Start of DATA TO PROCESS
(** C7: solvency along a chain, in any build. Let no more of the pool's tokens
    exist than the pool has counted, and let only its withdraw address be
    allowed to mint them. Then the same holds after any sequence of steps, each
    one of: a successful instruction of the pool's program, any of the twelve,
    for this pool or another, passed no impostor as its pool, such that a
    withdrawal from this pool burns this pool's token, this pool's mint is
    passed together with its withdraw address for minting to this pool's
    instructions only, and minting does not wrap the count around (no build
    with overflow checks does); an instruction of the token program that the
    withdraw address, which is no multisig, has not signed; or a step of other
    programs that leaves the pool's accounts alone, and the authority over the
    mint, and does not raise its supply. All the tokens in existence then
    together redeem for no more than the lamports the pool manages. *)
Theorem tokens_always_covered s s' st m :
  rtc solvency_step s s' -> covered s st m ->
  exists st' m', covered s' st' m' /\
    forall x, calc_lamports_amount (st_pool st') (mint_supply m') = Some x -> x <= sp_stake_total (st_pool st').
Proof. apply chain_covered. Qed.
End Chain.

(** ** A chain of two transactions *)
Section Witness.
#[local] Existing Instances model_sdk model_sdk_laws model_bincode zero_padding debug_build.
#[local] Existing Instances token_runtime token_runtime_own token_runtime_runs.
Lemma books_state : pool_state_at PID KP KL books_store (mk_pstate the_pool the_list).
Proof.
  split; [exact books_pool_at|]. split; [exact books_list_at|].
  do 3 (split; [reflexivity|]). split; [vm_compute; reflexivity|]. split; [vm_compute; reflexivity|].
  rewrite books_cell by (by vm_compute). exact (proj2 (proj2 (proj2 (proj2 (proj2 (proj2 (proj2 the_state_at))))))).
Qed.
Lemma books_covered :
  covered (program_id:=PID) KP KL MINT WITHDRAW_AUTH books_store (mk_pstate the_pool the_list) (token_mint WITHDRAW_AUTH 1500).
Proof.
  split; [exact books_state|]. split; [reflexivity|]. split; [reflexivity|].
  split; [split; [vm_compute; reflexivity|split; [split|]; vm_compute; reflexivity]|]. split; [reflexivity|].
  cbn. lia.
Qed.
(** the depositor moves no tokens to itself *)
Definition self_transfer : list AccountInfo := [info USER_TOKENS; info USER_TOKENS; signer USER].
Lemma self_transfer_idle i j auth_i u s s' :
  token_process spl_token_id [i; j; auth_i] (token_pack (Transfer 0)) s = (Ok u, s') -> key i = key j -> s' = s.
Proof.
  intros Hr Hk. apply token_process_inv in Hr as (instr & Hu & _ & Hr).
  assert (E : token_unpack (token_pack (Transfer 0)) = Ok (Transfer 0)) by (vm_compute; reflexivity).
  rewrite E in Hu. injection Hu as <-. cbn [process_token_instruction] in Hr.
  destruct (transfer_run _ _ _ _ _ _ Hr (Z.le_refl 0)) as (si & mi & di & ai & sg & a & b & Ha & _ & _ & _ & _ & _ & _ & _ & _ & Hc).
  cbn [mint_slot app] in Ha. injection Ha as <- <- _ _. by rewrite decide_True in Hc.
Qed.
Lemma self_transfer_ok : (token_process spl_token_id self_transfer (token_pack (Transfer 0)) books_store).1 = Ok tt.
Proof. vm_compute. reflexivity. Qed.
Lemma self_transfer_runs :
  token_process spl_token_id self_transfer (token_pack (Transfer 0)) books_store = (Ok tt, books_store).
Proof.
  pose proof (run_pair _ _ _ self_transfer_ok) as Hr.
  exact (eq_trans Hr (f_equal (pair (Ok tt)) (self_transfer_idle _ _ _ _ _ _ Hr eq_refl))).
Qed.
Lemma token_tx : solvency_step (program_id:=PID) KP KL MINT WITHDRAW_AUTH books_store books_store.
Proof.
  apply (TokenTx _ _ _ _ _ _ self_transfer (token_pack (Transfer 0))); [exact books_store_wf|reflexivity| | |exact self_transfer_runs].
  - by vm_compute.
  - intros i Hi Hk. unfold self_transfer in Hi. repeat (apply elem_of_cons in Hi as [->|Hi]); [done|done| |by apply elem_of_nil in Hi].
    exfalso. revert Hk. by vm_compute.
Qed.
Lemma deposit_tx s' :
  pool_process PID deposit_accounts deposit_input books_store = (Ok tt, s') ->
  solvency_step (program_id:=PID) KP KL MINT WITHDRAW_AUTH books_store s'.
Proof.
  intros Hr. apply (PoolTx KP KL MINT WITHDRAW_AUTH books_store s' Deposit deposit_accounts deposit_input books_store_wf
    pid_not_passed deposit_input_ok (deposit_genuine _ _ deposit_input_ok)); [|exact Hr].
  split; [intros _; reflexivity|left; reflexivity].
Qed.
Lemma system_not_token : system_program_id <> spl_token_id.
Proof. by vm_compute. Qed.
Lemma tokens_always_covered_witness :
  exists s' st' m', pool_process PID deposit_accounts deposit_input books_store = (Ok tt, s') /\
    covered (program_id:=PID) KP KL MINT WITHDRAW_AUTH s' st' m' /\
    forall x, calc_lamports_amount (st_pool st') (mint_supply m') = Some x -> x <= sp_stake_total (st_pool st').
Proof.
  pose proof (token_runtime_frame PID pid_not_token) as Hrt. destruct books_deposit_runs as [s' Hr].
  destruct (tokens_always_covered (SDK:=model_sdk) (RT:=token_runtime) (BP:=debug_build) (program_id:=PID)
    stake_not_token system_not_token KP KL MINT WITHDRAW_AUTH KP_KL books_store s'
    (mk_pstate the_pool the_list) (token_mint WITHDRAW_AUTH 1500)
    (rtc_l _ _ _ _ token_tx (rtc_once _ _ (deposit_tx s' Hr))) books_covered) as (st' & m' & Hc & Hx).
  exists s', st', m'. split; [exact Hr|]. split; [exact Hc|exact Hx].
Defined.
End Witness.
(* ===== verification/Cli.v ===== *)
(** * The stake pool's command-line client

    The commands of [cli/src/main.rs]: what each reads from the chain, the
    instructions it assembles, who signs, and the dispatch of [main] after the
    arguments are parsed. Printing is left out. *)
From S2P Require Import Prelude Machine Sdk TokenInstruction TokenState TokenProcessor.
From S2P Require Import PoolInstruction PoolState StakeProgram PoolProcessor Client.

(** [owner] and [fee_payer]; the RPC client is the class [Client] *)
Record Config `{CL : Client} := mk_config { verbose : bool; cfg_owner : Signer; cfg_fee_payer : Signer }.

#[global] Arguments mk_config {CL}.

(** the subcommands of [main] with their parsed arguments *)
Inductive CliCommand :=
| CreatePool (numerator denominator : Z)
| CreateValidatorStake (pool validator : Pubkey)
| AddValidatorStake (pool stake : Pubkey) (token_receiver : option Pubkey)
| RemoveValidatorStake (pool stake burn_from : Pubkey) (new_authority : option Pubkey)
| CliDeposit (pool stake : Pubkey) (token_receiver : option Pubkey)
| CliList (pool : Pubkey)
| CliUpdate (pool : Pubkey)
| CliWithdraw (pool : Pubkey) (amount : f64) (burn_from : Pubkey) (stake_receiver : option Pubkey)
| SetStakingAuth (pool stake_account new_staker : Pubkey)
| CliSetOwner (pool : Pubkey) (new_owner new_fee_receiver : option Pubkey).

Section Cli.
Context `{SDK : SolanaSdk} `{CL : Client} `{BC : Bincode} `{PAD : StructPadding} `{BP : BuildProfile}.
Implicit Types (config : Config) (pool stake : Pubkey).

(** [DECIMALS] of the native mint *)
Definition native_decimals : Z := 9.
Definition owner_pubkey config : Pubkey := signer_pubkey (cfg_owner config).
Definition fee_payer_pubkey config : Pubkey := signer_pubkey (cfg_fee_payer config).

Definition command_create_pool config (fee : Fee) : CM (option Transaction) :=
  mint_account ← keypair_new;
  pool_fee_account ← keypair_new;
  pool_account ← keypair_new;
  validator_stake_list ← keypair_new;
  mint_account_balance ← rpc_get_minimum_balance (Z.of_nat MINT_LEN);
  pool_fee_account_balance ← rpc_get_minimum_balance (Z.of_nat ACCOUNT_LEN);
  pool_account_balance ← rpc_get_minimum_balance (Z.of_nat STAKE_POOL_LEN);
  validator_stake_list_balance ← rpc_get_minimum_balance (Z.of_nat VALIDATOR_STAKE_LIST_LEN);
  total ← lift (plain_add mint_account_balance pool_fee_account_balance);
  total ← lift (plain_add total pool_account_balance);
  total_rent_free_balances ← lift (plain_add total validator_stake_list_balance);
  let default_decimals := native_decimals in
  let '(withdraw_authority, _) :=
    find_authority_bump_seed spl_stake_pool_id (signer_pubkey pool_account) AUTHORITY_WITHDRAW in
  init_mint ← lift (try_program (initialize_mint spl_token_id (signer_pubkey mint_account) withdraw_authority None
                                   default_decimals));
  init_fee ← lift (try_program (initialize_account spl_token_id (signer_pubkey pool_fee_account)
                                  (signer_pubkey mint_account) (owner_pubkey config)));
  init_pool ← lift (try_program (initialize spl_stake_pool_id (signer_pubkey pool_account) (owner_pubkey config)
                                   (signer_pubkey validator_stake_list) (signer_pubkey mint_account)
                                   (signer_pubkey pool_fee_account) spl_token_id (mk_init_args fee)));
  let transaction := new_with_payer
    [ system_create_account (fee_payer_pubkey config) (signer_pubkey mint_account) mint_account_balance
        (Z.of_nat MINT_LEN) spl_token_id;
      system_create_account (fee_payer_pubkey config) (signer_pubkey pool_fee_account) pool_fee_account_balance
        (Z.of_nat ACCOUNT_LEN) spl_token_id;
      system_create_account (fee_payer_pubkey config) (signer_pubkey pool_account) pool_account_balance
        (Z.of_nat STAKE_POOL_LEN) spl_stake_pool_id;
      system_create_account (fee_payer_pubkey config) (signer_pubkey validator_stake_list) validator_stake_list_balance
        (Z.of_nat VALIDATOR_STAKE_LIST_LEN) spl_stake_pool_id;
      init_mint; init_fee; init_pool ]
    (fee_payer_pubkey config) in
  '(recent_blockhash, fee_calculator) ← rpc_get_recent_blockhash;
  required ← lift (plain_add total_rent_free_balances (calculate_fee fee_calculator transaction));
  check_fee_payer_balance (cfg_fee_payer config) required;;
  let signers := unique_signers [cfg_fee_payer config; pool_account; validator_stake_list; mint_account;
                                 pool_fee_account; cfg_owner config] in
  transaction ← lift (transaction_sign transaction signers recent_blockhash);
  mret (Some transaction).
(* ===== verification/MetaCli.v ===== *)
(** * The MetaPool command-line client

    The commands of [metacli/src/main.rs], a copy of the stake pool's client
    that fixes the pool and adds the liquidity pool.  The helpers and commands
    it copies unchanged are the definitions of [Client] and [Cli] under names
    of their own; the ones it changes or adds are written out. *)
From S2P Require Import Prelude Machine Sdk TokenInstruction TokenState TokenProcessor.
From S2P Require Import PoolInstruction PoolState StakeProgram PoolProcessor Client Cli.

(** the fixed accounts *)
Record MetaConfig `{CL : Client} := mk_meta_config {
  base_config : Config;
  smart_pool_program_id : Pubkey;
  stake_pool_state_account : Pubkey;
  liq_pool_state_account : Pubkey;
  pda_liq_pool_authority : Pubkey;
  meta_lp_mint_account : Pubkey;
  st_sol_mint_account : Pubkey;
  liq_pool_wsol_account : Pubkey;
  liq_pool_stsol_account : Pubkey;
}.
#[global] Arguments mk_meta_config {CL}.
Inductive MetaCommand :=
| MetaCreateLiqPool
| MetaCreateValidatorStake (validator : Pubkey)
| MetaAddValidatorStake (stake : Pubkey) (token_receiver : option Pubkey)
| MetaRemoveValidatorStake (stake burn_from : Pubkey) (new_authority : option Pubkey)
| MetaDeposit (stake : Pubkey) (token_receiver : option Pubkey)
| MetaList
| MetaUpdate
| MetaUpdateForce
| MetaWithdraw (amount : f64) (burn_from : Pubkey) (stake_receiver : option Pubkey)
| MetaAddLiquidity (source : Pubkey) (amount : f64)
| MetaSell (amount : f64) (source : Pubkey)
| MetaSetStakingAuth (stake_account new_staker : Pubkey)
| MetaSetOwner (new_owner new_fee_receiver : option Pubkey).

Section MetaCli.
Context `{SDK : SolanaSdk} `{CL : Client} `{BC : Bincode} `{PAD : StructPadding} `{BP : BuildProfile}.
Implicit Types (config : MetaConfig) (pool stake : Pubkey).

Definition pubkey_from (str_pubkey : string) : Pubkey := declare_id str_pubkey.
Definition W_SOL_1111111_MINT_ACCOUNT : string := "So11111111111111111111111111111111111111112".
Definition SMART_POOL_PROGRAM_ACCOUNT_ID : string := "E2wGYXEPw46FdJWL1MfRoN3JhQY4w6Dmaz9s4ehV2483".
Definition STAKE_POOL_STATE_ACCOUNT : string := "C3WQybyZc45bhRP4PJnM7JhKQFXmqQR5eWr8n8Lxjgex".
Definition ST_SOL_MINT_ACCOUNT : string := "21ofzqmgounc8bX4CK6j3Ff4zjvX6GmRykUnJAU96zKz".
Definition LIQ_POOL_ACCOUNT : string := "rxTBFFRfwcgx5YedbwLcKntCwMs9tJoQvzYmRnbpLKS".
Definition LIQ_POOL_WSOL_ACCOUNT : string := "2G3TZSRxmPtuwrdcXMQMjzKdebSXuXrPaupVGzZ1Ssf3".
Definition LIQ_POOL_ST_SOL_ACCOUNT : string := "9ipM64eAyTtV5mY27qrdAe5x143QfcjuDRWp72EZBeez".
Definition META_LP_MINT_ACCOUNT : string := "EYbFdPKbRa3MxGxQy9YgFSFs7448Gq17fWRYSeNhVNtq".

(** the configuration [main] builds *)
Definition meta_config (base : Config) : MetaConfig :=
  let smart_pool_program_id := pubkey_from SMART_POOL_PROGRAM_ACCOUNT_ID in
  let liq_pool_state_account := pubkey_from LIQ_POOL_ACCOUNT in
  let '(pda_liq_pool_authority, _) :=
    find_authority_bump_seed smart_pool_program_id liq_pool_state_account AUTHORITY in
  mk_meta_config base smart_pool_program_id (pubkey_from STAKE_POOL_STATE_ACCOUNT) liq_pool_state_account
    pda_liq_pool_authority (pubkey_from META_LP_MINT_ACCOUNT) (pubkey_from ST_SOL_MINT_ACCOUNT)
    (pubkey_from LIQ_POOL_WSOL_ACCOUNT) (pubkey_from LIQ_POOL_ST_SOL_ACCOUNT).
(* ===== verification/Bootstrap.v ===== *)
(** * The life of a pool begins

    The transaction of the create-pool command, run over the models of the
    system, token and stake-pool programs: it makes a pool that satisfies the
    premise of the solvency invariant of [Solvency]. *)
From S2P Require Import Prelude Machine Sdk TokenInstruction TokenState TokenCodec TokenProcessor TokenFacts TokenRuns.
From S2P Require Import PoolInstruction PoolState StakeProgram PoolProcessor PoolCodec PoolMath PoolFacts PoolSpec PoolFrame PoolRefine PoolSim PoolForward.
From S2P Require Import TokenAtomic Composition CompositionTheorems Solvency Client Cli ClientFacts Transactions Models Samples TokenSamples ClientSamples.
From stdpp Require Import relations.
#[local] Open Scope Z_scope.

(** ** New accounts *)
Record NewAccount := mk_new_account { na_key : Pubkey; na_lamports : Z; na_space : Z; na_owner : Pubkey }.
Definition rent_total (news : list NewAccount) : Z := foldr (fun n z => na_lamports n + z) 0 news.
(** every account of [news] has been created, nothing else but the payer has changed *)
Definition all_created (payer : Pubkey) (news : list NewAccount) (s s' : Store) : Prop :=
  Forall (fun n => get_cell s' (na_key n) = mk_cell (na_lamports n) (replicate (Z.to_nat (na_space n)) x00) (na_owner n)) news /\
  (forall k, k <> payer -> k ∉ na_key <$> news -> get_cell s' k = get_cell s k) /\
  get_cell s' payer =
    mk_cell (cell_lamports (get_cell s payer) - rent_total news) (cell_data (get_cell s payer)) (cell_owner (get_cell s payer)).
(** the payer can fund the accounts and none of them is in use *)
Definition can_create `{SDK : SolanaSdk} (payer : Pubkey) (news : list NewAccount) (s : Store) : Prop :=
  NoDup (payer :: (na_key <$> news)) /\ Forall (fun n => get_cell s (na_key n) = empty_cell) news /\
  cell_owner (get_cell s payer) = system_program_id /\ cell_data (get_cell s payer) = [] /\
  rent_total news <= cell_lamports (get_cell s payer).

Section Creating.
Context `{SDK : SolanaSdk} {LAWS : SolanaSdkLaws SDK} `{RT : Runtime} `{BC : Bincode} `{PAD : StructPadding} `{BP : BuildProfile}.
Context `{SYS : SystemProgram} {SYSL : SystemLaws SYS}.
Implicit Types (s : Store) (news : list NewAccount).

Definition create_instructions (payer : Pubkey) news : list Instruction :=
  (fun n => system_create_account payer (na_key n) (na_lamports n) (na_space n) (na_owner n)) <$> news.
Lemma rent_total_cons n news : rent_total (n :: news) = na_lamports n + rent_total news.
Proof using Type. done. Qed.
Lemma rent_total_nonneg news : Forall (fun n => u64_range (na_lamports n)) news -> 0 <= rent_total news.
Proof using Type. induction 1 as [|n news [H _] _ IH]; [done|]. rewrite rent_total_cons. lia. Qed.
Lemma execute_create payer n s :
  payer <> na_key n -> get_cell s (na_key n) = empty_cell -> cell_owner (get_cell s payer) = system_program_id ->
  cell_data (get_cell s payer) = [] -> u64_range (na_lamports n) -> space_permitted (na_space n) ->
  na_lamports n <= cell_lamports (get_cell s payer) ->
  exists s', execute (system_create_account payer (na_key n) (na_lamports n) (na_space n) (na_owner n)) s = (Ok tt, s') /\
    account_created payer (na_key n) (na_lamports n) (na_space n) (na_owner n) s s'.
Proof.
  intros. destruct (create_account_runs payer (na_key n) (na_lamports n) (na_space n) (na_owner n) s)
    as (s' & E & Hs'); try done. exists s'. split; [|exact Hs'].
  unfold execute. by rewrite system_create_account_program, bool_decide_eq_true_2.
Qed.
Lemma create_all payer news s :
  can_create payer news s -> Forall (fun n => u64_range (na_lamports n) /\ space_permitted (na_space n)) news ->
  exists s', execute_all (create_instructions payer news) s = (Ok tt, s') /\ all_created payer news s s'.
Proof.
  revert s. induction news as [|n news IH]; intros s (Hnd & Hemp & Ho & Hd & Hle) Hf.
  { exists s. split; [done|]. split_and!; [constructor|done|]. cbn. rewrite Z.sub_0_r. by destruct (get_cell s payer). }
  rewrite fmap_cons in Hnd. apply NoDup_cons in Hnd as [Hp Hnd]. apply not_elem_of_cons in Hp as [Hpn Hp].
  apply NoDup_cons in Hnd as [Hn Hnd]. apply Forall_cons in Hemp as [He Hemp], Hf as [[Hl Hsp] Hf]. rewrite rent_total_cons in Hle.
  pose proof (rent_total_nonneg news (Forall_impl _ _ _ Hf (fun n H => proj1 H))) as H0.
  destruct (execute_create payer n s) as (s1 & E1 & Hto & Hfrom & Hoth); try done; [lia|].
  destruct (IH s1) as (s' & E' & Hcr & Hk & Hlam); [|done|].
  { split; [by apply NoDup_cons|]. split; [|rewrite Hfrom; cbn; split_and!; [done|done|lia]].
    apply Forall_forall. intros n' Hn'. assert (na_key n' ∈ na_key <$> news) by by apply list_elem_of_fmap_2.
    rewrite (Hoth (na_key n')); [|congruence|congruence]. by apply (proj1 (Forall_forall _ _) Hemp). }
  exists s'. split; [unfold create_instructions; rewrite fmap_cons; cbn [execute_all]; by erewrite stM_bind_run by exact E1|].
  split; [constructor; [by rewrite Hk by done|exact Hcr]|]. split.
  - intros k Hkp Hkn. rewrite fmap_cons in Hkn. apply not_elem_of_cons in Hkn as [? ?]. rewrite Hk by done. by apply Hoth.
  - rewrite Hlam, Hfrom, rent_total_cons. cbn [cell_lamports cell_data cell_owner]. f_equal. lia.
Qed.
End Creating.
End of DATA TO PROCESS
The expected answer is a copy of every line in the entries that holds the word "injection".

  rewrite E in Hu. injection Hu as <-. cbn [process_token_instruction] in Hr.
  cbn [mint_slot app] in Ha. injection Ha as <- <- _ _. by rewrite decide_True in Hc.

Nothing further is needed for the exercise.